He loved the feel and aroma of new leather, the grain in the old. He was seldom as happy as when he could hold a pair of weathered shoes in his hands, turn them over and over, feel the tread, admire the workmanship Š sometimes he could even name the local shoemaker who'd done the job.

Labor omnia vincit. Labor conquers all. The old man had no Latin, but he did have some Hebrew, and would have known that the Hebrew word for labor and worship are the same: avodah. He worked the same way he prayed: with dedication, concentration, intention. It showed. In those two things, work and prayer, he came into his own.

His boys could remember those rare occasions when the old man lost his temper. Once he threw a poorly repaired pair of shoes against a wall in his fury. What a sloppy waste of good leather! What a waste of time and the customer's money!

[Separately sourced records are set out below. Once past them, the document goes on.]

(* ===== verification/Kernel.v ===== *)
(** * The action kernel's finite machines

    [internal/action/state.go] (the action state machine),
    [internal/action/effect.go] (the effect ladder) and the contract lifecycle
    of [internal/action/contract.go].  The Go types are named strings, and rows
    read back from storage may hold any string, so the model keeps strings: an
    unknown state is representable and the tables must reject it. *)

From S2P Require Import Prelude.

(** ** The action state machine *)

Module ActionState.

Definition State := string.

Definition StateReceived : State := "RECEIVED".
Definition StateNormalized : State := "NORMALIZED".
Definition StateDenied : State := "DENIED".
Definition StateShadowed : State := "SHADOWED".
Definition StateAuthorized : State := "AUTHORIZED".
Definition StateSucceeded : State := "SUCCEEDED".
Definition StateFailed : State := "FAILED".
Definition StatePendingApproval : State := "PENDING_APPROVAL".
Definition StateRejected : State := "REJECTED".
Definition StateApproved : State := "APPROVED".
Definition StatePreparing : State := "PREPARING".
Definition StatePrepareFailed : State := "PREPARE_FAILED".
Definition StatePrepared : State := "PREPARED".
Definition StateCommitting : State := "COMMITTING".
Definition StateOutcomeUnknown : State := "OUTCOME_UNKNOWN".
Definition StateCompensating : State := "COMPENSATING".
Definition StateCompensated : State := "COMPENSATED".
Definition StateCompensationFailed : State := "COMPENSATION_FAILED".

Definition ErrInvalidTransition : error := ErrorNew "action: invalid state transition".

(** A Go [map[State]bool] literal whose every value is [true]. *)
Definition targets (l : list State) : gmap State bool :=
  list_to_map ((fun s => (s, true)) <$> l).

Definition transitions : gmap State (gmap State bool) :=
  list_to_map
    [ (StateReceived, targets [StateNormalized]);
      (StateNormalized,
        targets [StateDenied; StateShadowed; StateAuthorized; StatePendingApproval]);
      (StateAuthorized, targets [StateSucceeded; StateFailed; StateOutcomeUnknown]);
      (StatePendingApproval, targets [StateRejected; StateApproved]);
      (StateApproved, targets [StateSucceeded; StateFailed; StateOutcomeUnknown]) ].

(** [invalidTransitionError]: its message names the edge and it unwraps to
    the sentinel. *)
Definition errInvalidTransition (from to : State) : error :=
  ErrorWrap ("action: invalid state transition " +:+ from +:+ " -> " +:+ to)
    ErrInvalidTransition.

(** [transitions[from][to]]: a missing row is a nil map, a missing entry is
    [false]. *)
Definition Transition (from to : State) : option error :=
  if default false (default ∅ (transitions !! from) !! to)
  then None
  else Some (errInvalidTransition from to).

Definition Terminal (s : State) : bool :=
  bool_decide (s ∈ [StateDenied; StateShadowed; StateSucceeded; StateFailed;
                    StateRejected; StateOutcomeUnknown]).

(** The step relation [Transition] decides, and the states an action row can
    reach from its birth state. *)
Inductive step : State -> State -> Prop :=
| step_edge from to : Transition from to = None -> step from to.

Definition reachable (s : State) : Prop := rtc step StateReceived s.

(** A run is the list of states an action went through, newest first. *)
Inductive run : list State -> Prop :=
| run_birth : run [StateReceived]
| run_step l from to : run (from :: l) -> step from to -> run (to :: from :: l).

(** The edges of the table as a list. *)
Definition edges : list (State * State) :=
  [ (StateReceived, StateNormalized);
    (StateNormalized, StateDenied); (StateNormalized, StateShadowed);
    (StateNormalized, StateAuthorized); (StateNormalized, StatePendingApproval);
    (StateAuthorized, StateSucceeded); (StateAuthorized, StateFailed);
    (StateAuthorized, StateOutcomeUnknown);
    (StatePendingApproval, StateRejected); (StatePendingApproval, StateApproved);
    (StateApproved, StateSucceeded); (StateApproved, StateFailed);
    (StateApproved, StateOutcomeUnknown) ].

(** The ways an action can end, each as the list of states it visits, oldest
    first. *)
Definition complete_runs : list (list State) :=
  [ [StateReceived; StateNormalized; StateDenied];
    [StateReceived; StateNormalized; StateShadowed];
    [StateReceived; StateNormalized; StateAuthorized; StateSucceeded];
    [StateReceived; StateNormalized; StateAuthorized; StateFailed];
    [StateReceived; StateNormalized; StateAuthorized; StateOutcomeUnknown];
    [StateReceived; StateNormalized; StatePendingApproval; StateRejected];
    [StateReceived; StateNormalized; StatePendingApproval; StateApproved; StateSucceeded];
    [StateReceived; StateNormalized; StatePendingApproval; StateApproved; StateFailed];
    [StateReceived; StateNormalized; StatePendingApproval; StateApproved;
     StateOutcomeUnknown] ].

Lemma Transition_edges (from to : State) :
  Transition from to = None <-> (from, to) ∈ edges.
Proof.
  unfold Transition.
  assert (default false (default ∅ (transitions !! from) !! to) = true
          <-> (from, to) ∈ edges) as <-; [|by case_match].
  unfold transitions, targets, edges. simpl.
  rewrite !elem_of_cons, elem_of_nil. setoid_rewrite pair_equal_spec.
  repeat (rewrite lookup_insert; case_decide; subst; simpl);
    rewrite ?lookup_empty; simpl; rewrite ?lookup_empty; simpl;
    repeat (rewrite lookup_insert; case_decide; subst; simpl);
    rewrite ?lookup_empty; simpl; naive_solver.
Qed.

Lemma step_edges (from to : State) : step from to <-> (from, to) ∈ edges.
Proof.
  rewrite <- Transition_edges. split; [by inversion 1|by constructor].
Qed.

(** Case analysis on an edge of the table. *)
Ltac by_edges H :=
  apply step_edges in H; unfold edges in H;
  repeat (apply elem_of_cons in H as [H|H]; [simplify_eq/=|]);
  [..|by apply elem_of_nil in H].

(** The runs that did not end yet. *)
Definition open_runs : list (list State) :=
  [ [StateReceived]; [StateReceived; StateNormalized];
    [StateReceived; StateNormalized; StateAuthorized];
    [StateReceived; StateNormalized; StatePendingApproval];
    [StateReceived; StateNormalized; StatePendingApproval; StateApproved] ].

Lemma run_cases (l : list State) :
  run l -> l ∈ reverse <$> (open_runs ++ complete_runs).
Proof.
  unfold open_runs, complete_runs. simpl.
  induction 1 as [|l from to Hrun IH Hstep]; [by left|].
  repeat (apply elem_of_cons in IH as [IH|IH];
          [injection IH as -> ->; by_edges Hstep; set_solver|]).
  by apply elem_of_nil in IH.
Qed.

Lemma reachable_run (s : State) : reachable s -> exists l, run (s :: l).
Proof.
  unfold reachable. revert s. apply rtc_ind_r; [exists []; constructor|].
  intros y z _ Hstep [l Hl]. exists (y :: l). by constructor.
Qed.

(** C24.  Every action history the transition table admits is one of nine
    complete runs or one of five open prefixes: a history whose current state
    [Terminal] accepts followed exactly one of the nine, and any other history
    is one of the five.  So nothing executes ([SUCCEEDED], [FAILED],
    [OUTCOME_UNKNOWN]) unless it was [AUTHORIZED], or parked and then
    [APPROVED]; a parked action never becomes [AUTHORIZED]; and no reserved or
    unknown state is ever visited. *)
Theorem runs_are_the_sealed_ones (l : list State) (s : State) :
  run (s :: l) ->
  (Terminal s = true /\ reverse (s :: l) ∈ complete_runs)
  \/ (Terminal s = false /\ reverse (s :: l) ∈ open_runs).
Proof.
  intros H%run_cases. revert H. unfold open_runs, complete_runs. simpl. intros H.
  repeat (apply elem_of_cons in H as [H|H];
          [injection H as -> ->;
           ((left; split; [reflexivity|]) || (right; split; [reflexivity|]));
           apply (bool_decide_unpack _); vm_compute; done|]).
  by apply elem_of_nil in H.
Qed.

(** The approved path of an irreversible call whose answer was lost. *)
Lemma runs_are_the_sealed_ones_witness :
  reverse [StateOutcomeUnknown; StateApproved; StatePendingApproval;
           StateNormalized; StateReceived] ∈ complete_runs
  \/ reverse [StateOutcomeUnknown; StateApproved; StatePendingApproval;
              StateNormalized; StateReceived] ∈ open_runs.
Proof.
  destruct (runs_are_the_sealed_ones
    [StateApproved; StatePendingApproval; StateNormalized; StateReceived]
    StateOutcomeUnknown) as [[_ H]|[_ H]]; [|by left|by right].
  repeat (constructor; [|constructor; reflexivity]). constructor.
Defined.

(** On the states an action can reach, [Terminal] accepts exactly the
    ones with no outgoing edge, and every action ends: the step relation is
    strongly normalising from any state, with at most four steps from birth. *)
Theorem terminal_states_are_the_stuck_ones (s : State) :
  reachable s ->
  (Terminal s = true <-> forall s', Transition s s' <> None)
  /\ (forall l, run (s :: l) -> length l <= 4).
Proof.
  intros [l Hl]%reachable_run. split.
  - apply run_cases in Hl. revert Hl. unfold open_runs, complete_runs. simpl. intros H.
    repeat (apply elem_of_cons in H as [H|H];
      [injection H as -> _; split;
       [intros Ht s' H'%step_edge; first [discriminate Ht|by_edges H']
       |intros Hs; try reflexivity; exfalso; revert Hs; clear]|]);
      [..|by apply elem_of_nil in H].
    all: intros Hs; first
      [ by apply (Hs StateNormalized) | by apply (Hs StateDenied)
      | by apply (Hs StateSucceeded) | by apply (Hs StateRejected) ].
  - intros k H%run_cases. revert H. unfold open_runs, complete_runs. simpl. intros H.
    repeat (apply elem_of_cons in H as [H|H]; [injection H as _ ->; simpl; lia|]).
    by apply elem_of_nil in H.
Qed.

Lemma terminal_states_are_the_stuck_ones_witness :
  Terminal StateRejected = true /\ forall s', Transition StateRejected s' <> None.
Proof.
  split; [reflexivity|].
  refine (proj1 (proj1 (terminal_states_are_the_stuck_ones StateRejected _)) _);
    [|reflexivity].
  eapply rtc_l; [constructor|eapply rtc_l; [constructor|eapply rtc_l; [constructor|]]].
  - instantiate (1 := StateNormalized). reflexivity.
  - instantiate (1 := StatePendingApproval). reflexivity.
  - instantiate (1 := StateRejected). reflexivity.
  - reflexivity.
Defined.

End ActionState.

(** ** The effect ladder *)

Module Effect.

Definition EffectClass := string.

Definition EffectPure : EffectClass := "pure".
Definition EffectReadExternal : EffectClass := "read_external".
Definition EffectWriteReversible : EffectClass := "write_reversible".
Definition EffectWriteCompensatable : EffectClass := "write_compensatable".
Definition EffectWriteIrreversible : EffectClass := "write_irreversible".
Definition EffectCritical : EffectClass := "critical".

Definition effectRanks : gmap EffectClass Z :=
  list_to_map
    [ (EffectPure, 0%Z); (EffectReadExternal, 1%Z); (EffectWriteReversible, 2%Z);
      (EffectWriteCompensatable, 3%Z); (EffectWriteIrreversible, 4%Z);
      (EffectCritical, 5%Z) ].

Definition unknownEffectRank : Z := 6.

Definition OnLadder (c : EffectClass) : bool :=
  match effectRanks !! c with Some _ => true | None => false end.

Definition Rank (c : EffectClass) : Z :=
  match effectRanks !! c with Some rank => rank | None => unknownEffectRank end.

Definition Known (c : EffectClass) : bool :=
  match effectRanks !! c with Some _ => true | None => false end.

Record EffectDescriptor := {
  Class : EffectClass;
  ReadsExternalState : bool;
  WritesExternalState : bool;
  DataEgress : bool;
  Reversible : bool;
  Compensatable : bool
}.

Lemma effectRanks_lookup (c : EffectClass) (r : Z) :
  effectRanks !! c = Some r ->
  (c = EffectPure /\ r = 0%Z) \/ (c = EffectReadExternal /\ r = 1%Z) \/
  (c = EffectWriteReversible /\ r = 2%Z) \/ (c = EffectWriteCompensatable /\ r = 3%Z) \/
  (c = EffectWriteIrreversible /\ r = 4%Z) \/ (c = EffectCritical /\ r = 5%Z).
Proof.
  unfold effectRanks. simpl. rewrite !lookup_insert_Some, lookup_empty. naive_solver.
Qed.

Lemma Rank_known (c : EffectClass) : Known c = true -> (0 <= Rank c <= 5)%Z.
Proof.
  unfold Known, Rank. case_match eqn:E; [|done].
  apply effectRanks_lookup in E. intros _. naive_solver lia.
Qed.

Lemma Rank_unknown (c : EffectClass) : Known c = false -> Rank c = 6%Z.
Proof. unfold Known, Rank. by case_match. Qed.

Lemma Rank_bounds (c : EffectClass) : (0 <= Rank c <= 6)%Z.
Proof.
  destruct (Known c) eqn:E; [apply Rank_known in E|apply Rank_unknown in E]; lia.
Qed.

(** [Rank] is a total order on the six declared classes and fails
    closed on everything else: two known classes with the same rank are equal,
    and a string that is not one of them — a future class, a corrupt row, the
    historical "unclassified" — ranks strictly above every known class, so no
    known ceiling can admit it. *)
Theorem ladder_is_total_and_fails_closed (c d : EffectClass) :
  Known c = true ->
  (Known d = true -> Rank c = Rank d -> c = d)
  /\ (Known d = false -> (Rank c < Rank d)%Z)
  /\ OnLadder c = true.
Proof.
  intros Hc. repeat split.
  - unfold Known, Rank in *. repeat case_match; try done. intros _ ->.
    repeat match goal with H : effectRanks !! _ = Some _ |- _ =>
      apply effectRanks_lookup in H end.
    naive_solver.
  - intros Hd. rewrite (Rank_unknown d Hd). apply Rank_known in Hc. lia.
  - done.
Qed.

Lemma ladder_is_total_and_fails_closed_witness :
  (Rank EffectCritical < Rank "unclassified")%Z.
Proof.
  apply (ladder_is_total_and_fails_closed EffectCritical "unclassified"); reflexivity.
Defined.

End Effect.

(** ** The shared contract lifecycle *)

Module Lifecycle.

Definition LifecycleStatus := string.

Definition LifecycleDraft : LifecycleStatus := "DRAFT".
Definition LifecycleActive : LifecycleStatus := "ACTIVE".
Definition LifecycleExpired : LifecycleStatus := "EXPIRED".
Definition LifecycleRevoked : LifecycleStatus := "REVOKED".

Definition ErrInvalidLifecycleTransition : error :=
  ErrorNew "action: invalid lifecycle transition".

Definition lifecycleTransitions : gmap LifecycleStatus (gmap LifecycleStatus bool) :=
  list_to_map
    [ (LifecycleDraft, list_to_map [(LifecycleActive, true)]);
      (LifecycleActive, list_to_map [(LifecycleExpired, true); (LifecycleRevoked, true)]) ].

Definition LifecycleTransition (from to : LifecycleStatus) : option error :=
  if default false (default ∅ (lifecycleTransitions !! from) !! to)
  then None
  else Some (ErrorWrap (from +:+ " -> " +:+ to) ErrInvalidLifecycleTransition).

Definition Terminal (s : LifecycleStatus) : bool :=
  bool_decide (s ∈ [LifecycleExpired; LifecycleRevoked]).

Lemma LifecycleTransition_None (from to : LifecycleStatus) :
  LifecycleTransition from to = None <->
  (from = LifecycleDraft /\ to = LifecycleActive)
  \/ (from = LifecycleActive /\ (to = LifecycleExpired \/ to = LifecycleRevoked)).
Proof.
  unfold LifecycleTransition.
  assert (default false (default ∅ (lifecycleTransitions !! from) !! to) = true
     <-> (from = LifecycleDraft /\ to = LifecycleActive)
         \/ (from = LifecycleActive /\ (to = LifecycleExpired \/ to = LifecycleRevoked)))
    as <-; [|by case_match].
  unfold lifecycleTransitions. simpl.
  repeat (rewrite lookup_insert; case_decide; subst; simpl);
    rewrite ?lookup_empty; simpl; rewrite ?lookup_empty; simpl;
    repeat (rewrite lookup_insert; case_decide; subst; simpl);
    rewrite ?lookup_empty; simpl; naive_solver.
Qed.

End Lifecycle.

In his old age, he was unable to contain his contempt when he would drive past one of those glittery new shoe stores that sold cheap, shiny imports - the cardboard kind sure to come apart in the first rain.

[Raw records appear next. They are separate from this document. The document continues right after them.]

(** Quoting then decoding is the identity on well-formed strings. *)
Lemma unquote_escape (s rest : string) (f : nat) : utf8 s ->
  (String.length (escape (String.length s) s +:+ String (byte 34) rest) < f)%nat ->
  unquote f (escape (String.length s) s +:+ String (byte 34) rest) = Some (s, rest).
Proof.
  intros Hs. revert f. induction Hs as [|p s Hp Hs IH]; intros f.
  { destruct f; [simpl; lia|]. done. }
  assert (escape (String.length (p +:+ s)) (p +:+ s)
          = escape_piece p +:+ escape (String.length s) s) as ->.
  { rewrite str_length_app. assert (0 < String.length p)%nat by (destruct p; simpl; [done|lia]).
    destruct (String.length p + String.length s)%nat as [|m] eqn:Em; [lia|].
    rewrite escape_cons by done. by rewrite (escape_fuel s m) by (done || lia). }
  rewrite str_app_assoc. pose proof (escape_piece_decodes p Hp) as Hd.
  destruct (escape_piece p) as [|c e]; [done|]. destruct f as [|f]; [lia|]. simpl.
  rewrite (Hd _), str_length_app. intros Hf. by rewrite IH by lia.
Qed.

(** ** Lemmas: number literals *)

(** The first byte of [s], if any, satisfies [P]. *)
Definition first_is (P : ascii -> bool) (s : string) : Prop :=
  match s with EmptyString => True | String c _ => P c = true end.
Definition example_coordinator : Coordinator Z :=
  NewCoordinator (fun w => w) [WithPerModelTimeout Minute; WithCancelOnFirstUsableSuccess].

Definition example_outcome : Outcome.t :=
  {| Outcome.Provider := "up"; Outcome.Response := Some example_reply;
     Outcome.Err := None; Outcome.Latency := Second |}.


Lemma sequential_stops_at_first_success_witness :
  exists ocs w', SequentialRun (fun w => w) example_coordinator (Some example_ctx)
      (Some example_request) [Some example_down; Some example_up; Some example_up] 0%Z
    = (Ok ocs, w') /\ length ocs = 2 /\ w' = (2 * Second)%Z
    /\ stopped example_ctx [Some example_down; Some example_up; Some example_up] ocs w'.
Proof.
  eexists _, _. split; [reflexivity|]. split; [reflexivity|]. split; [reflexivity|].
  exact (proj2 (proj2 (proj2 (sequential_stops_at_first_success (fun w => w)
    example_coordinator example_ctx (Some example_request)
    [Some example_down; Some example_up; Some example_up] 0%Z _ _ eq_refl)))).
Defined.

Lemma call_one_keeps_error_grammar_witness :
  exists oc : Outcome.t, (CallOne example_ctx None (Some example_down) Minute (fun w => w) 7%Z).1 = oc
    /\ oc.(Outcome.Provider) = "down".
Proof.
  eexists. split; [reflexivity|].
  destruct (call_one_keeps_error_grammar example_ctx None example_down Minute (fun w => w)
    7%Z "down" eq_refl) as (c & r & w' & _ & _ & _ & Hp & _); [done|exact Hp].
Defined.

(** A provider that is down, two retries, no jitter. *)
Lemma retry_is_bounded_witness :
  exists r retried final w',
    retryLoop (fun w => w) (fun _ d w => (None, (w + d)%Z)) (fun _ => 0%Z)
      (retry_fuel {| PerAttempt := Second; MaxRetries := 2 |})
      {| PerAttempt := Second; MaxRetries := 2 |} example_ctx
      (fun c => example_down.(Generate) c None) 0 0%Z
    = Some (r, concat (map retried_events retried) ++ final, w')
    /\ (Z.of_nat (length retried) <= 2)%Z.
Proof.
  destruct (retry_is_bounded (fun w => w) (fun _ d w => (None, (w + d)%Z)) (fun _ => 0%Z)
    {| PerAttempt := Second; MaxRetries := 2 |} example_ctx
    (fun c => example_down.(Generate) c None) 0%Z) as (r & retried & final & w' & Hr & _ & Hn & _).
  - intros _. split; [reflexivity|]. reflexivity.
  - vm_compute. split; [discriminate|reflexivity].
  - exists r, retried, final, w'. split; [exact Hr|exact Hn].
Defined.

Lemma backoff_is_exact_witness :
  backoff_step 61 = MaxBackoffPerWait
  /\ (backoff (fun _ : Z => 2 ^ 53 - 1)%Z 3 0%Z < 1600 * Millisecond)%Z.
Proof.
  split; [reflexivity|].
  apply (backoff_is_exact (fun _ : Z => 2 ^ 53 - 1)%Z 3 0%Z); [lia|cbv beta; lia].
Defined.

The old man took poor workmanship as a personal affront. Labor wasn't a factor of production to him, it was a calling - and a refuge.

The old man wasn't much on theory, but he understood value received, good will, repeat business, and, above all, the importance of trust between people - customer and merchant, worker and boss, lender and borrower. To him commerce was friendship.

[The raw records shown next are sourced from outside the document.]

Lemma count_usable_zero ocs : count_usable ocs = 0 <-> Forall (fun oc => usable oc = false) ocs.
Proof.
  induction ocs as [|oc ocs IH]; simpl; [done|]. rewrite Forall_cons.
  destruct (usable oc); naive_solver.
Qed.

(** Consensus, for every iteration order of the vote map.  A response is
    given exactly when some class holds at least two votes and a strict majority
    of the usable outcomes; that class is unique, the response is its
    best-ranked member's (lowest index on a tie), and exactly the class members
    are marked used.  With usable but disagreeing outcomes the error is the bare
    [ErrNoConsensus]; with none usable it is [ErrNoUsableOutcome]. *)
Theorem consensus_is_the_unique_majority
    (iterate : gmap string (list nat) -> list (string * list nat)) (ocs : list Outcome.t) :
  (forall m, iterate m ≡ₚ map_to_list m) ->
  exists dec err, ConsensusApply iterate Order normalize (Some ocs) = (Some dec, err)
  /\ match err with
     | None => exists key rep, majority ocs key
         /\ (forall key', majority ocs key' -> key' = key)
         /\ rep ∈ members key ocs 0
         /\ (forall j, j ∈ members key ocs 0 ->
              rank_of ocs rep < rank_of ocs j
              \/ (rank_of ocs rep = rank_of ocs j /\ rep <= j))
         /\ dec.(Decision.Response) = ocs !! rep ≫= Outcome.Response
         /\ forall k, Contribution.Used <$> dec.(Decision.Considered) !! k
              = (fun _ => bool_decide (k ∈ members key ocs 0)) <$> ocs !! k
     | Some e => dec.(Decision.Response) = None /\ (forall key, ~ majority ocs key)
         /\ ((count_usable ocs = 0 /\ error_is "policy: no usable outcome" e = true)
             \/ (count_usable ocs <> 0 /\ e = ErrNoConsensus))
     end.
Proof.
  intros Hit. unfold ConsensusApply.
  destruct (vote_loop normalize ocs 0 ∅ 0) as [votes n] eqn:Ev.
  pose proof (find_winners_spec iterate ocs votes n (Hit votes) Ev) as Hw.
  pose proof (vote_loop_spec ocs 0 ∅ 0) as [Hn _]. rewrite Ev in Hn. simpl in Hn. subst n.
  case_bool_decide as Hz.
  { eexists _, (Some _). split; [done|]. split_and!; [done| |by left].
    intros key [H1 H2]. destruct (decide (members key ocs 0 = [])) as [He|Hne].
    - rewrite He in H1. simpl in H1. lia.
    - destruct (members key ocs 0) as [|k l] eqn:Em; [done|].
      assert (k ∈ members key ocs 0) as Hk by (rewrite Em; left).
      apply members_elem in Hk as (oc & _ & Hl & Hu & _).
      apply count_usable_zero in Hz. rewrite Forall_lookup in Hz.
      apply Hz in Hl. congruence. }
  destruct (find_winners _ _) as [[|w0 ws]|].
  - destruct Hw as (key & He & [H1 _]). rewrite <- He in H1. simpl in H1. lia.
  - destruct Hw as (key & He & Hmaj). fold (rank_of ocs w0).
    destruct (representative_spec ocs ws w0) as [Hin Hmin];
      [rewrite He; apply members_sorted|].
    eexists _, None. split; [done|]. exists key, (representative Order ocs ws w0 (rank_of ocs w0)).
    rewrite <- He. split_and!; try done.
    + intros key' Hk. by apply (majority_unique ocs).
    + intros k. cbn [Decision.Considered]. rewrite foldr_mark_used. unfold considered.
      rewrite list_lookup_fmap. destruct (ocs !! k); simpl; [|done]. by rewrite orb_false_r.
  - eexists _, (Some _). split; [done|]. split_and!; [done|done|by right].
Qed.

End Consensus.

(** ** Concrete executions *)

Definition example_grants : list ToolGrant.t :=
  [ {| ToolGrant.Name := "calc"; ToolGrant.Mode := ToolAllow; ToolGrant.Channels := ["telegram"] |};
    {| ToolGrant.Name := "http_fetch"; ToolGrant.Mode := ToolShadow; ToolGrant.Channels := [] |} ].

Definition example_attrs : gmap string ToolAttrs.t :=
  {[ "http_fetch" := {| ToolAttrs.Sensitive := false; ToolAttrs.Network := true |};
     "read_file" := {| ToolAttrs.Sensitive := true; ToolAttrs.Network := false |} ]}.

Definition example_query : ToolQuery.t :=
  {| ToolQuery.Channel := "telegram"; ToolQuery.Sensitivity := Private;
     ToolQuery.Locality := Local_ |}.

Definition example_decisions : gmap string ToolDecision.t :=
  match SelectTools example_grants example_attrs example_query with
  | Ok d => d
  | Err _ => ∅
  end.

Lemma tool_gate_never_widens_witness :
  exists dec, example_decisions !! "http_fetch" = Some dec
    /\ dec.(ToolDecision.Mode) = ToolShadow /\ dec.(ToolDecision.Shield) = true.
Proof.
  eexists. split; [reflexivity|].
  destruct (tool_gate_never_widens example_grants example_attrs example_query
    example_decisions "http_fetch" _ eq_refl eq_refl) as [(H & _)|H]; [discriminate H|].
  split; reflexivity.
Defined.

Lemma select_tools_is_total_and_ordered_out_witness :
  SelectTools (reverse example_grants) example_attrs example_query = Ok example_decisions.
Proof.
  apply (select_tools_is_total_and_ordered_out example_grants).
  - apply perm_swap.
  - reflexivity.
Defined.

Definition example_outcomes : list Outcome.t :=
  let mk p c := {| Outcome.Provider := p; Outcome.Response := Some {|
       Response.Message := {| Message.Role := RoleAssistant; Message.Content := c;
         Message.ToolCalls := []; Message.ToolName := ""; Message.ToolCallID := "" |};
       Response.Provider := p; Response.ModelName := "m" |};
     Outcome.Err := None; Outcome.Latency := 0%Z |} in
  [ mk "ollama" "no"; mk "groq" "yes"; mk "openai" "yes" ].

Lemma priority_picks_the_best_usable_witness :
  exists dec, PriorityApply ["groq"] (Some example_outcomes) = (Some dec, None)
    /\ dec.(Decision.Accounting) = accounting example_outcomes.
Proof.
  destruct (priority_picks_the_best_usable ["groq"] example_outcomes eq_refl)
    as (dec & err & H & Ha & _). exists dec. split; [|exact Ha].
  rewrite H. f_equal. injection H. auto.
Defined.

Example consensus_yes :
  match ConsensusApply map_to_list ["openai"] (fun s => s) (Some example_outcomes) with
  | (Some dec, None) =>
      (Response.Provider <$> dec.(Decision.Response)) = Some "openai"
      /\ map Contribution.Used dec.(Decision.Considered) = [false; true; true]
  | _ => False
  end.
Proof. vm_compute. auto. Qed.

Lemma consensus_is_the_unique_majority_witness :
  exists dec err, ConsensusApply map_to_list ["openai"] (fun s => s) (Some example_outcomes)
      = (Some dec, err)
    /\ majority (fun s => s) example_outcomes "yes".
Proof.
  destruct (consensus_is_the_unique_majority (fun s => s) ["openai"] map_to_list
    example_outcomes (fun m => reflexivity _)) as (dec & err & H & _).
  exists dec, err. split; [exact H|]. split; [apply le_n|vm_compute; lia].
Defined.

All the talk he heard about labor and capital, first from agitators in the old country, and then as the standard fare of politics in this one, seemed textbookish to him - not really useful like a good, solid pair of work shoes.

He had a more personal concept of how economics worked. He thought of the economy as a web of personal relationships: with his customers; with the workers he hired and trained and sometimes had to let go; with the banker he depended on to get him started in various ventures; with the landlord who collected the rent from him; and with his own tenants after he began buying a piece of property here and there, and building some rent houses.

He liked his houses kept up, the lawns mowed, so they would look like something. Like a good pair of shoes.

Like most Americans, the old man was too deeply involved with labor and capital to think in those terms. Instead he thought in terms of people and whether their work - and their word - was good.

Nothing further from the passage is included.